More and more of our Lakeland is being subject to what
is called 'Fixing the Fells.' Footpaths are being 'improved' through the
costly dropping of bags of rocks by fuel hungry helicopters. The Fix the
Fells organisation justifies its actions by stating: "The Fix the
Fells teams work to repair and maintain our upland paths with funding
from donations, partners and the Heritage Lottery Fund."

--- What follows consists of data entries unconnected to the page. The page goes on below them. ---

(** * Lookup-free quantization (LFQ): the model and its verified properties

    A shallow embedding of [vector_quantization/lookup_free_quantization.py]
    (class [LFQ]: [__init__], [bits_to_codes], [indices_to_codes], [forward])
    and of [utils/losses.py] ([l2norm]) and [utils/kmeans.py]
    ([batched_bincount]).

    Tensors are row-major: a shape and the flat list of elements.  The element
    type is a parameter ([ScalarOps]) with two instances: IEEE-754 binary32
    (torch's float32, built on the Standard Library's [SpecFloat]) and the
    exact reals.  Integer tensors are [Z] with the wrap-around of [.int()]
    (int32) and of int64 written out. *)

From Stdlib Require Import ZArith List Bool Lia Arith.
From Stdlib Require Import Permutation.
From Stdlib Require Import Floats.SpecFloat.
From Stdlib Require Import Reals Lra.
Import ListNotations.

Set Implicit Arguments.

(* ================================================================== *)
(** ** Results of fallible code *)

Inductive assert_msg : Type :=
| MsgDimOrCodebookSize
    (* "either dim or codebook_size must be specified for LFQ" *)
| MsgPowerOfTwo (suggested : Z)
    (* "your codebook size must be a power of 2 ... (suggested N)" *)
| MsgKeepNumCodebooksDim
| MsgFracPerSampleEntropy
| MsgSoftClamp
| MsgExpectedDimension (expected received : nat).

Inductive error : Type :=
| AssertionError (msg : assert_msg)
| ValueError        (* math domain error of [log2] *)
| EinopsError       (* a pattern of rearrange / pack / unpack does not fit *)
| RuntimeError      (* shapes that do not broadcast *)
| IndexError.       (* a boolean mask of the wrong shape *)

Inductive result (A : Type) : Type :=
| Ok (a : A)
| Err (e : error).
Arguments Ok {A} a.
Arguments Err {A} e.

Definition bind {A B} (r : result A) (k : A -> result B) : result B :=
  match r with
  | Ok a => k a
  | Err e => Err e
  end.

Declare Scope result_scope.
Delimit Scope result_scope with result.
Notation "x <- r ;; k" := (bind r (fun x => k))
  (at level 61, r at next level, right associativity) : result_scope.
Notation "' p <- r ;; k" := (bind r (fun x => let p := x in k))
  (at level 61, p pattern, r at next level, right associativity) : result_scope.

Definition assert_ (b : bool) (msg : assert_msg) : result unit :=
  if b then Ok tt else Err (AssertionError msg).

Definition guard (b : bool) (e : error) : result unit :=
  if b then Ok tt else Err e.

(* ================================================================== *)
(** ** Machine integers: [.int()] is int32, index arithmetic is int64 *)

Definition wrap_signed (w : Z) (z : Z) : Z :=
  ((z + 2 ^ (w - 1)) mod 2 ^ w - 2 ^ (w - 1))%Z.

Definition int32 (z : Z) : Z := wrap_signed 32 z.
Definition int64 (z : Z) : Z := wrap_signed 64 z.

(* ================================================================== *)
(** ** Tensor elements *)

(** The operations torch applies to the elements of a floating tensor. *)
Record ScalarOps (T : Type) : Type := mkScalarOps {
  zero : T;
  one : T;
  add : T -> T -> T;
  sub : T -> T -> T;
  mul : T -> T -> T;
  div : T -> T -> T;
  neg : T -> T;
  gt : T -> T -> bool;          (* [gt a b] is [a > b] *)
  ge : T -> T -> bool;          (* [ge a b] is [a >= b] *)
  of_int : Z -> T;              (* an integer promoted to the element type *)
  sqrt : T -> T;
  exp : T -> T;
  tanh : T -> T;
  softplus : T -> T;
  normalize_eps : T             (* the [eps=1e-12] of [F.normalize] *)
}.

(** torch's float32: binary32 of IEEE 754, round to nearest even. *)
Module Binary32.
Definition prec : Z := 24.
Definition emax : Z := 128.

Definition of_Z (z : Z) : spec_float := binary_normalize prec emax z 0 false.

Definition pzero : spec_float := S754_zero false.
Definition pone : spec_float := Eval vm_compute in of_Z 1.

Quite what the impact is on the Climate Change issue of using helicopters
to take rocks up to an already rock strewn landscape is unknown. There
has been erosion of the mountains since the last Ice Age and the vast
scree slopes in many vallies show erosion is part of the very nature of
the Lakeland landscape.
A glimmer of hope for those who fear this 'gentrification of the fells'...the
National Park stated in 2012: "For the past five years the Fix the
Fells project has been funded by the Heritage Lottery Fund as well as
donations from supporters and partners. But the Heritage Lottery funding
ended in December 2011" But in 2017 the latest fad.....The Save
Scafell Pike project, submitted by conservation charity Nurture
Lakeland in partnership with Fix the Fells wants to improve paths
on Brown Tongue, Scafell.
Reaction from Friends of the Lake District: " Given the high
use of many fells , Friends of the Lake District does support the
work of Fix the Fells as we feel that it is very important to reduce
erosion in the fells. Erosion scars are not only unsightly, they reduce
the usability of routes and can have serious implications for nature
conservation. Whilst it would be preferable not to have to intervene
in the fells, given the level of use something has to be done to ensure
that routes can be enjoyed and soils and the wider landscape are protected.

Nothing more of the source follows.